Today’s tarot pick was probably the most apropos of the cards I’ve picked this month. I didn’t ask what I needed to know as I usually do. I just picked and, interestingly, it answered the question that concerned me yesterday about the wisdom of continuing to fix existing problems in and around the house considering that any money I spend now is money I won’t be able to live on later.

But the card, the ten of pentacles, says that everything I put my efforts into now will pay off in the future. It also says that everything will work out well in the end because I have always kept the long term in view. Other sources say this card is about seeking permanence, feeling secure as things are, creating a lasting foundation.

Although I’m not sure how much I believe in the cards, I do find comfort in finding this external assurance of my internal feelings.

At least it will help me keep the worries at bay and allow me to find enjoyment in creating a home for myself today and the self I will be tomorrow.

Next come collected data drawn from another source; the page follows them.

(** [get_next] reports data only together with success: whenever it returns
    an error, [*scan_eos] is true; and when [*scan_eos] is false the status is
    OK, a parser was handed back and, for a scrolling reader, the batch is not
    empty and its scroll id has been stored for the next request. *)
Theorem get_next_reports_eos_on_error :
  forall (scroll_parser : option T) (r : t),
    let '(st, scan_eos, scroll_parser', r') := get_next E scroll_parser r in
    (ok st = false -> scan_eos = true) /\
    (scan_eos = false ->
       st = OK /\
       exists parser, scroll_parser' = Some parser /\
         (_exactly_once r = false ->
            get_size E parser <> 0 /\ _scroll_id r' = get_scroll_id E parser)).
Proof.
  intros sp r. unfold get_next.
  assert (Hparse : forall response r0,
            _exactly_once r0 = _exactly_once r ->
            let '(st, scan_eos, scroll_parser', r') := parse_response E response r0 in
            (ok st = false -> scan_eos = true) /\
            (scan_eos = false ->
               st = OK /\
               exists parser, scroll_parser' = Some parser /\
                 (_exactly_once r = false ->
                    get_size E parser <> 0 /\ _scroll_id r' = get_scroll_id E parser))).
  { intros response r0 Hx. unfold parse_response.
    destruct (parse E response (_exactly_once r0) (new_parser E (_doc_value_mode r0)))
      as [status parser].
    destruct (ok status) eqn:Hok; cbn [negb].
    - rewrite Hx. destruct (_exactly_once r) eqn:Hex.
      + split; [discriminate|]. intros _. split; [reflexivity|].
        exists parser. split; [reflexivity|]. discriminate.
      + destruct (Z.eqb_spec (get_size E parser) 0) as [Hz|Hnz].
        * split; [reflexivity|]. discriminate.
        * split; [discriminate|]. intros _. split; [reflexivity|].
          exists parser. split; [reflexivity|]. intros _. split; [exact Hnz|reflexivity].
    - split; [reflexivity|]. discriminate. }
  destruct (_eos r); [split; [reflexivity|discriminate]|].
  destruct (_is_first r); [apply Hparse; reflexivity|].
  destruct (_exactly_once r) eqn:Hex; [split; [reflexivity|discriminate]|].
  destruct (ok (init_status E _)); cbn [negb]; [|split; [reflexivity|discriminate]].
  destruct (post_result E _ "") as [st response].
  destruct (ok st); cbn [negb]; [|split; [reflexivity|discriminate]].
  destruct (_ =? 404); [split; [reflexivity|discriminate]|].
  destruct (_ =? 200); cbn [negb]; [|split; [reflexivity|discriminate]].
  apply Hparse.
  unfold call, maybe_trust_all_ssl, maybe_basic_auth, call.
  repeat match goal with |- context [if ?b then _ else _] => destruct b end; exact Hex.
Qed.


Lemma open_fields r :
  _eos (open E r).2 = _eos r /\ _exactly_once (open E r).2 = _exactly_once r /\
  _scroll_id (open E r).2 = _scroll_id r.
Proof.
  unfold open, maybe_trust_all_ssl, maybe_basic_auth, call.
  repeat match goal with
         | |- context [if ?b then _ else _] => destruct b
         | |- context [let '(_, _) := ?x in _] => destruct x
         end; cbn; auto.
Qed.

Pat Bertram is the author of Grief: The Inside Story – A Guide to Surviving the Loss of a Loved One. “Grief: The Inside Story is perfect and that is not hyperbole! It is exactly what folk who are grieving need to read.” –Leesa Healy, RN, GDAS GDAT, Emotional/Mental Health Therapist & Educator

5 Responses to “Where I Want to Be”

  1. Judy Galyon Says:

    The house looks great & I’m sure you could write another book or two to help you
    with whatever come along. I think I am in my secure place as well. Enjoy!

  2. Estragon Says:

    Having wandered some in my youth, and travelled some in the latter years with my late wife, I can relate to the sort of itchy feet you used to have. IMHO, those wanderings show a person that every place has its good points, and its not so good ones. Maybe the grass is greener elsewhere, but the real question is whether greener grass is what truly matters to us. After all, greener grass means more quality time with a lawnmower, which for me is up there with a trip to the dentist.

    Another word for uncertainty is luck. It’s been said that luck is the intersection of preparation and opportunity. You seem to have the preparation part in hand.

    • Pat Bertram Says:

      For most of my life, I was generally content wherever I was with no great urge to travel, but after Jeff died, it no longer mattered where I was, His death had catapulted me out of one life but not yet into another. During the first years with my father, I’d wander for hours around the nearby desert and I dreamed of walking and continuing to walk. Just keep on. As my grief continued, that desire to be on the move became a need for adventure, for new things, new places. Part of it, I’m sure was a desire to run away from a world without Jeff, and part was that life seemed so empty without him, but for whatever reason, I’m glad I did all that wandering. It helps put things in perspective now, and helps me be satisfied with where I am.

  3. Estragon Says:

    I have to admit I still walk for the sake of walking. Not to get anywhere in particular, just to keep walking. Maybe someday I’ll also be able to sit for a bit.